── MATERIAL FOR THIS EXERCISE

#[global] Instance res_ret : MRet res := λ A a, Ok a.
#[global] Instance res_bind : MBind res := λ A B f m,
  match m with
  | Ok a => f a
  | Err e => Err e
  | Panic => Panic
  | OutOfFuel => OutOfFuel
  end.

#[global] Instance res_eq_dec {A} `{EqDecision A} : EqDecision (res A).
Proof. solve_decision. Defined.

(** The run terminated without a run-time panic. *)
Definition safe {A} (m : res A) : Prop :=
  match m with Ok _ | Err _ => True | Panic | OutOfFuel => False end.

#[global] Instance safe_dec {A} (m : res A) : Decision (safe m).
Proof. destruct m; simpl; apply _. Defined.

Lemma safe_bind {A B} (m : res A) (f : A → res B) :
  safe m → (∀ a, m = Ok a → safe (f a)) → safe (m ≫= f).
Proof. destruct m; simpl; naive_solver. Qed.

(** The run terminated, and panicked only under [P]. *)
Definition panics_only {A} (P : Prop) (m : res A) : Prop :=
  match m with Panic => P | OutOfFuel => False | Ok _ | Err _ => True end.

Lemma safe_panics_only {A} (P : Prop) (m : res A) : safe m → panics_only P m.
Proof. by destruct m. Qed.

Lemma panics_only_bind {A B} (P : Prop) (m : res A) (f : A → res B) :
  panics_only P m → (∀ a, m = Ok a → panics_only P (f a)) → panics_only P (m ≫= f).
Proof. destruct m; simpl; naive_solver. Qed.

Lemma panics_only_mono {A} (P Q : Prop) (m : res A) : (P → Q) → panics_only P m → panics_only Q m.
Proof. destruct m; simpl; tauto. Qed.

Lemma bind_Ok {A B} (m : res A) (f : A → res B) b :
  m ≫= f = Ok b → ∃ a, m = Ok a ∧ f a = Ok b.
Proof. destruct m; simpl; naive_solver. Qed.

(** [b[i]] *)
Definition idx {A} (b : list A) (i : nat) : res A :=
  match b !! i with Some x => Ok x | None => Panic end.

(** [b[i:j]], for slices the source only takes within the length. *)
Definition slice {A} (b : list A) (i j : nat) : res (list A) :=
  if decide ((i <= j)%nat ∧ (j <= length b)%nat) then Ok (take (j - i) (drop i b)) else Panic.

(** [b[i:]] *)
Definition slice_from {A} (b : list A) (i : nat) : res (list A) := slice b i (length b).

(** [copy(dst, src)]: the contents of [dst] afterwards. *)
Definition go_copy {A} (dst src : list A) : list A :=
  take (length dst) src ++ drop (length src) dst.

Lemma idx_Ok {A} (b : list A) i : (i < length b)%nat → ∃ x, b !! i = Some x ∧ idx b i = Ok x.
Proof. intros [x Hx]%lookup_lt_is_Some. exists x. unfold idx. by rewrite Hx. Qed.

Lemma safe_idx {A} (b : list A) i : (i < length b)%nat → safe (idx b i).
Proof. intros (x & _ & ->)%idx_Ok. done. Qed.

Lemma slice_Ok {A} (b : list A) i j :
  (i <= j)%nat → (j <= length b)%nat → slice b i j = Ok (take (j - i) (drop i b)).
Proof. intros. unfold slice. by rewrite decide_True. Qed.

Lemma slice_from_Ok {A} (b : list A) i : (i <= length b)%nat → slice_from b i = Ok (drop i b).
Proof.
  intros. unfold slice_from. rewrite slice_Ok by lia.
  f_equal. apply take_ge. rewrite length_drop. lia.
Qed.

Lemma length_go_copy {A} (dst src : list A) : length (go_copy dst src) = length dst.
Proof. unfold go_copy. rewrite length_app, length_take, length_drop. lia. Qed.

Lemma go_copy_full {A} (dst src : list A) : length src = length dst → go_copy dst src = src.
Proof.
  intros Hl. unfold go_copy. rewrite take_ge by lia. rewrite drop_ge by lia. apply app_nil_r.
Qed.

#[export] Hint Resolve u8_range safe_idx : go.
#[export] Hint Rewrite @length_go_copy : golist.

(** * Strings

    [str s] are the octets of a Go string kept as a [string], [unstr] the
    conversion [string(b)]. *)

Definition str (s : string) : bytes := (λ c, Z.of_N (Ascii.N_of_ascii c)) <$> String.list_ascii_of_string s.
Definition unstr (b : bytes) : string := String.string_of_list_ascii ((λ z, Ascii.ascii_of_N (Z.to_N z)) <$> b).

Lemma str_unstr b : bytes_ok b → str (unstr b) = b.
Proof.
  intros Hb. unfold str, unstr. rewrite String.list_ascii_of_string_of_list_ascii, <- list_fmap_compose.
  induction Hb as [|z b Hz Hb IH]; [done|]. cbn. f_equal; [|done].
  unfold is_u8 in Hz. rewrite Ascii.N_ascii_embedding; lia.
Qed.

Lemma unstr_str s : unstr (str s) = s.
Proof.
  unfold str, unstr. rewrite <- list_fmap_compose. etransitivity; [|apply String.string_of_list_ascii_of_string].
  f_equal. induction (String.list_ascii_of_string s) as [|a l IH]; [done|]. cbn. f_equal; [|done].
  rewrite N2Z.id. apply Ascii.ascii_N_embedding.
Qed.

#[global] Instance str_inj : Inj (=) (=) str.
Proof. intros a b H. by rewrite <- (unstr_str a), <- (unstr_str b), H. Qed.

(** [strings.TrimPrefix] *)
Definition trim_prefix (p s : bytes) : bytes :=
  if bool_decide (take (length p) s = p) then drop (length p) s else s.

(** ** Hexadecimal *)

Definition hexdigit (d : Z) : Z := if d <? 10 then 48 + d else 87 + d.

(** The [n] low hexadecimal digits of [v], as [%0nx] prints a value that fits. *)
Fixpoint hex_fixed (n : nat) (v : Z) : bytes :=
  match n with
  | O => []
  | S n => hex_fixed n (v / 16) ++ [hexdigit (v mod 16)]
  end.

(** [hex.EncodeToString] *)
Definition hexEncode (b : bytes) : bytes := b ≫= hex_fixed 2.

Lemma length_hex_fixed n v : length (hex_fixed n v) = n.
Proof. revert v. induction n as [|n IH]; intros v; cbn; [done|]. rewrite length_app, IH. cbn. lia. Qed.

Lemma hexdigit_inj a b : 0 <= a < 16 → 0 <= b < 16 → hexdigit a = hexdigit b → a = b.
Proof. intros. unfold hexdigit in *. destruct (Z.ltb_spec a 10), (Z.ltb_spec b 10); lia. Qed.

Lemma hex_fixed_inj n a b :
  0 <= a < 16 ^ Z.of_nat n → 0 <= b < 16 ^ Z.of_nat n → hex_fixed n a = hex_fixed n b → a = b.
Proof.
  revert a b. induction n as [|n IH]; intros a b Ha Hb; [cbn in *; lia|].
  rewrite Nat2Z.inj_succ, Z.pow_succ_r in Ha, Hb by lia. cbn.
  intros [H1 [= H2]]%app_inj_2; [|done].
  apply IH in H1; [|dlia..]. apply hexdigit_inj in H2; dlia.
Qed.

────

WHAT THE TASK REQUIRES: Write the entries out once more, exactly as given.

TASK SOLUTION:
#[global] Instance res_ret : MRet res := λ A a, Ok a.
#[global] Instance res_bind : MBind res := λ A B f m,
  match m with
  | Ok a => f a
  | Err e => Err e
  | Panic => Panic
  | OutOfFuel => OutOfFuel
  end.

#[global] Instance res_eq_dec {A} `{EqDecision A} : EqDecision (res A).
Proof. solve_decision. Defined.

(** The run terminated without a run-time panic. *)
Definition safe {A} (m : res A) : Prop :=
  match m with Ok _ | Err _ => True | Panic | OutOfFuel => False end.

#[global] Instance safe_dec {A} (m : res A) : Decision (safe m).
Proof. destruct m; simpl; apply _. Defined.

Lemma safe_bind {A B} (m : res A) (f : A → res B) :
  safe m → (∀ a, m = Ok a → safe (f a)) → safe (m ≫= f).
Proof. destruct m; simpl; naive_solver. Qed.

(** The run terminated, and panicked only under [P]. *)
Definition panics_only {A} (P : Prop) (m : res A) : Prop :=
  match m with Panic => P | OutOfFuel => False | Ok _ | Err _ => True end.

Lemma safe_panics_only {A} (P : Prop) (m : res A) : safe m → panics_only P m.
Proof. by destruct m. Qed.

Lemma panics_only_bind {A B} (P : Prop) (m : res A) (f : A → res B) :
  panics_only P m → (∀ a, m = Ok a → panics_only P (f a)) → panics_only P (m ≫= f).
Proof. destruct m; simpl; naive_solver. Qed.

Lemma panics_only_mono {A} (P Q : Prop) (m : res A) : (P → Q) → panics_only P m → panics_only Q m.
Proof. destruct m; simpl; tauto. Qed.

Lemma bind_Ok {A B} (m : res A) (f : A → res B) b :
  m ≫= f = Ok b → ∃ a, m = Ok a ∧ f a = Ok b.
Proof. destruct m; simpl; naive_solver. Qed.

(** [b[i]] *)
Definition idx {A} (b : list A) (i : nat) : res A :=
  match b !! i with Some x => Ok x | None => Panic end.

(** [b[i:j]], for slices the source only takes within the length. *)
Definition slice {A} (b : list A) (i j : nat) : res (list A) :=
  if decide ((i <= j)%nat ∧ (j <= length b)%nat) then Ok (take (j - i) (drop i b)) else Panic.

(** [b[i:]] *)
Definition slice_from {A} (b : list A) (i : nat) : res (list A) := slice b i (length b).

(** [copy(dst, src)]: the contents of [dst] afterwards. *)
Definition go_copy {A} (dst src : list A) : list A :=
  take (length dst) src ++ drop (length src) dst.

Lemma idx_Ok {A} (b : list A) i : (i < length b)%nat → ∃ x, b !! i = Some x ∧ idx b i = Ok x.
Proof. intros [x Hx]%lookup_lt_is_Some. exists x. unfold idx. by rewrite Hx. Qed.

Lemma safe_idx {A} (b : list A) i : (i < length b)%nat → safe (idx b i).
Proof. intros (x & _ & ->)%idx_Ok. done. Qed.

Lemma slice_Ok {A} (b : list A) i j :
  (i <= j)%nat → (j <= length b)%nat → slice b i j = Ok (take (j - i) (drop i b)).
Proof. intros. unfold slice. by rewrite decide_True. Qed.

Lemma slice_from_Ok {A} (b : list A) i : (i <= length b)%nat → slice_from b i = Ok (drop i b).
Proof.
  intros. unfold slice_from. rewrite slice_Ok by lia.
  f_equal. apply take_ge. rewrite length_drop. lia.
Qed.

Lemma length_go_copy {A} (dst src : list A) : length (go_copy dst src) = length dst.
Proof. unfold go_copy. rewrite length_app, length_take, length_drop. lia. Qed.

Lemma go_copy_full {A} (dst src : list A) : length src = length dst → go_copy dst src = src.
Proof.
  intros Hl. unfold go_copy. rewrite take_ge by lia. rewrite drop_ge by lia. apply app_nil_r.
Qed.

#[export] Hint Resolve u8_range safe_idx : go.
#[export] Hint Rewrite @length_go_copy : golist.

(** * Strings

    [str s] are the octets of a Go string kept as a [string], [unstr] the
    conversion [string(b)]. *)

Definition str (s : string) : bytes := (λ c, Z.of_N (Ascii.N_of_ascii c)) <$> String.list_ascii_of_string s.
Definition unstr (b : bytes) : string := String.string_of_list_ascii ((λ z, Ascii.ascii_of_N (Z.to_N z)) <$> b).

Lemma str_unstr b : bytes_ok b → str (unstr b) = b.
Proof.
  intros Hb. unfold str, unstr. rewrite String.list_ascii_of_string_of_list_ascii, <- list_fmap_compose.
  induction Hb as [|z b Hz Hb IH]; [done|]. cbn. f_equal; [|done].
  unfold is_u8 in Hz. rewrite Ascii.N_ascii_embedding; lia.
Qed.

Lemma unstr_str s : unstr (str s) = s.
Proof.
  unfold str, unstr. rewrite <- list_fmap_compose. etransitivity; [|apply String.string_of_list_ascii_of_string].
  f_equal. induction (String.list_ascii_of_string s) as [|a l IH]; [done|]. cbn. f_equal; [|done].
  rewrite N2Z.id. apply Ascii.ascii_N_embedding.
Qed.

#[global] Instance str_inj : Inj (=) (=) str.
Proof. intros a b H. by rewrite <- (unstr_str a), <- (unstr_str b), H. Qed.

(** [strings.TrimPrefix] *)
Definition trim_prefix (p s : bytes) : bytes :=
  if bool_decide (take (length p) s = p) then drop (length p) s else s.

(** ** Hexadecimal *)

Definition hexdigit (d : Z) : Z := if d <? 10 then 48 + d else 87 + d.

(** The [n] low hexadecimal digits of [v], as [%0nx] prints a value that fits. *)
Fixpoint hex_fixed (n : nat) (v : Z) : bytes :=
  match n with
  | O => []
  | S n => hex_fixed n (v / 16) ++ [hexdigit (v mod 16)]
  end.

(** [hex.EncodeToString] *)
Definition hexEncode (b : bytes) : bytes := b ≫= hex_fixed 2.

Lemma length_hex_fixed n v : length (hex_fixed n v) = n.
Proof. revert v. induction n as [|n IH]; intros v; cbn; [done|]. rewrite length_app, IH. cbn. lia. Qed.

Lemma hexdigit_inj a b : 0 <= a < 16 → 0 <= b < 16 → hexdigit a = hexdigit b → a = b.
Proof. intros. unfold hexdigit in *. destruct (Z.ltb_spec a 10), (Z.ltb_spec b 10); lia. Qed.

Lemma hex_fixed_inj n a b :
  0 <= a < 16 ^ Z.of_nat n → 0 <= b < 16 ^ Z.of_nat n → hex_fixed n a = hex_fixed n b → a = b.
Proof.
  revert a b. induction n as [|n IH]; intros a b Ha Hb; [cbn in *; lia|].
  rewrite Nat2Z.inj_succ, Z.pow_succ_r in Ha, Hb by lia. cbn.
  intros [H1 [= H2]]%app_inj_2; [|done].
  apply IH in H1; [|dlia..]. apply hexdigit_inj in H2; dlia.
Qed.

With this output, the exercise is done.